Il y a quelquefois, mon cher abbé, des puissances belligérantes qui se disent des injures. Rousseau et moi, nous sommes du nombre, à la honte des lettres et de l´humanité. Mais que faire ? La guerre est commencée : il la faut soutenir. La réponse[1] est prête, mais avec pièces justificatives en main. Ce misérable a l’insolence de citer dans sa lettre M. le duc d’Aremberg, lequel vient de m’écrire que Rousseau est un faquin qui l’a compromis très-faussement, et auquel il a lavé la tête. Mon cher abbé, Rousseau n’empêchera pas que la Henriade ne soit un bon ouvrage, et que Zaïre et Alzire n’aient fait verser des larmes. Il n’empêchera pas non plus que je ne sois le plus heureux homme du monde par ma fortune, par ma situation, et par mes amis ; je voudrais ajouter par ma santé et par le plaisir de vivre avec vous.

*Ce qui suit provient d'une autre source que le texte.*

(** The amd64 routine, one binding per instruction. *)
Definition GetGoID_amd64 (p : Process) : Z :=
  let AX := wrap64 (tls_g (host p)) in       (* get_tls(CX); MOVQ g(CX), AX *)
  let BX := wrap64 (offset p) in             (* MOVQ ·offset(SB), BX *)
  let DX := wrap64 (AX + BX) in              (* LEAQ 0(AX)(BX*1), DX *)
  let AX := load64 (mem (host p)) DX in      (* MOVQ (DX), AX *)
  signed64 AX.                               (* MOVQ AX, ret+0(FP); RET *)

(** [getg()] on arm64: the register that holds the current [g]. *)
Definition getg (h : Host) : Z := wrap64 (tls_g h).

(** [getg().goid], with [goid] at byte [off] of the declared [g]. *)
Definition GetGoID_arm64 (off : Z) (h : Host) : Z :=
  signed64 (load64 (mem h) (wrap64 (getg h + off))).

(** ** The mirrored runtime structures and their layout

    Sizes and alignments are those of the 64-bit targets, the only ones
    where the declarations are compiled (every file carries [arm64]). *)

#[warnings="-register-all"]
Inductive gotype : Type :=
| Tuintptr
| Tuint32
| Tint64
| Tslice (elem : gotype)
| Tstruct (fields : list (string * gotype)).

Fixpoint alignof (t : gotype) : Z :=
  match t with
  | Tuintptr => 8
  | Tuint32 => 4
  | Tint64 => 8
  | Tslice _ => 8
  | Tstruct fs => foldr (fun f a => Z.max (alignof (snd f)) a) 1 fs
  end.

Definition align_up (off a : Z) : Z := (off + a - 1) / a * a.

Fixpoint sizeof (t : gotype) : Z :=
  match t with
  | Tuintptr => 8
  | Tuint32 => 4
  | Tint64 => 8
  | Tslice _ => 24
  | Tstruct fs =>
      align_up
        (fold_left (fun off f => align_up off (alignof (snd f)) + sizeof (snd f)) fs 0)
        (alignof t)
  end.

(** The offset of each field of a struct whose fields are [fs], the first
    one placed at or after [off]. *)
Fixpoint field_offsets (off : Z) (fs : list (string * gotype)) : list (string * Z) :=
  match fs with
  | [] => []
  | (name, t) :: fs' =>
      let o := align_up off (alignof t) in
      (name, o) :: field_offsets (o + sizeof t) fs'
  end.

(** [unsafe.Offsetof(x.name)] for [x] of the struct type with fields [fs]. *)
Definition offsetof (fs : list (string * gotype)) (name : string) : option Z :=
  snd <$> find (fun f => String.eqb (fst f) name) (field_offsets 0 fs).

Definition stack : gotype :=
  Tstruct [("lo", Tuintptr); ("hi", Tuintptr)].

(** [gobuf] of [runtime_go1.25.go]. *)
Definition gobuf_go1_25 : gotype :=
  Tstruct [("sp", Tuintptr); ("pc", Tuintptr); ("g", Tuintptr);
           ("ctxt", Tuintptr); ("lr", Tuintptr); ("bp", Tuintptr)].

(** [g] of [runtime_go1.25.go]. *)
Definition g_go1_25 : list (string * gotype) :=
  [ ("stack", stack); ("stackguard0", Tuintptr); ("stackguard1", Tuintptr);
    ("_panic", Tuintptr); ("_defer", Tuintptr); ("m", Tuintptr);
    ("sched", gobuf_go1_25);
    ("syscallsp", Tuintptr); ("syscallpc", Tuintptr); ("syscallbp", Tuintptr);
    ("stktopsp", Tuintptr); ("param", Tuintptr);
    ("atomicstatus", Tuint32); ("stackLock", Tuint32);
    ("goid", Tint64) ].

(** [gobuf] of [runtime_go1.6.go]. *)
Definition gobuf_go1_6 : gotype :=
  Tstruct [("sp", Tuintptr); ("pc", Tuintptr); ("g", Tuintptr);
           ("ctxt", Tuintptr); ("ret", Tuintptr); ("lr", Tuintptr);
           ("bp", Tuintptr)].

(** [g] of [runtime_go1.6.go]. *)
Definition g_go1_6 : list (string * gotype) :=
  [ ("stack", stack); ("stackguard0", Tuintptr); ("stackguard1", Tuintptr);
    ("_panic", Tuintptr); ("_defer", Tuintptr); ("m", Tuintptr);
    ("stackAlloc", Tuintptr);
    ("sched", gobuf_go1_6);
    ("syscallsp", Tuintptr); ("syscallpc", Tuintptr);
    ("stkbar", Tslice Tuintptr); ("stkbarPos", Tuintptr);
    ("stktopsp", Tuintptr); ("param", Tuintptr);
    ("atomicstatus", Tuint32); ("stackLock", Tuint32);
    ("goid", Tint64) ].

(** [g] of the gccgo declaration. *)
Definition g_gccgo : list (string * gotype) :=
  [ ("_panic", Tuintptr); ("_defer", Tuintptr); ("m", Tuintptr);
    ("syscallsp", Tuintptr); ("syscallpc", Tuintptr); ("param", Tuintptr);
    ("atomicstatus", Tuint32);
    ("goid", Tint64) ].

(** ** Build constraints *)

Inductive OS : Type :=
| aix | android | darwin | dragonfly | freebsd | hurd | illumos | ios | js
| linux | nacl | netbsd | openbsd | plan9 | solaris | wasip1 | windows | zos.

Inductive Arch : Type :=
| i386 | amd64 | amd64p32 | arm | armbe | arm64 | arm64be | loong64 | mips
| mipsle | mips64 | mips64le | mips64p32 | mips64p32le | ppc | ppc64
| ppc64le | riscv | riscv64 | s390 | s390x | sparc | sparc64 | wasm.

Si vous m’aimez, si vous voulez m’instruire, envoyez-moi ce, que vous voulez bien me promettre[2] par M. d’Argental, votre voisin, qui fera contresigner par M. Rouillé le tout, en cas que le paquet soit trop gros : car, s’il ne contenait que quatre ou cinq feuilles, il faut l’envoyer par la poste tout simplement. Je l’attends avec l’empressement d’un disciple et d’un ami.

Si vous avez la réponse aux mauvaises Épîtres de Bousseau, je vous prie de me l’envoyer.

  1. C’est la lettre du 20 septembre, n° 646
  2. Le Traité de la Prosodie française, par d’Olivet, 1736, in-12.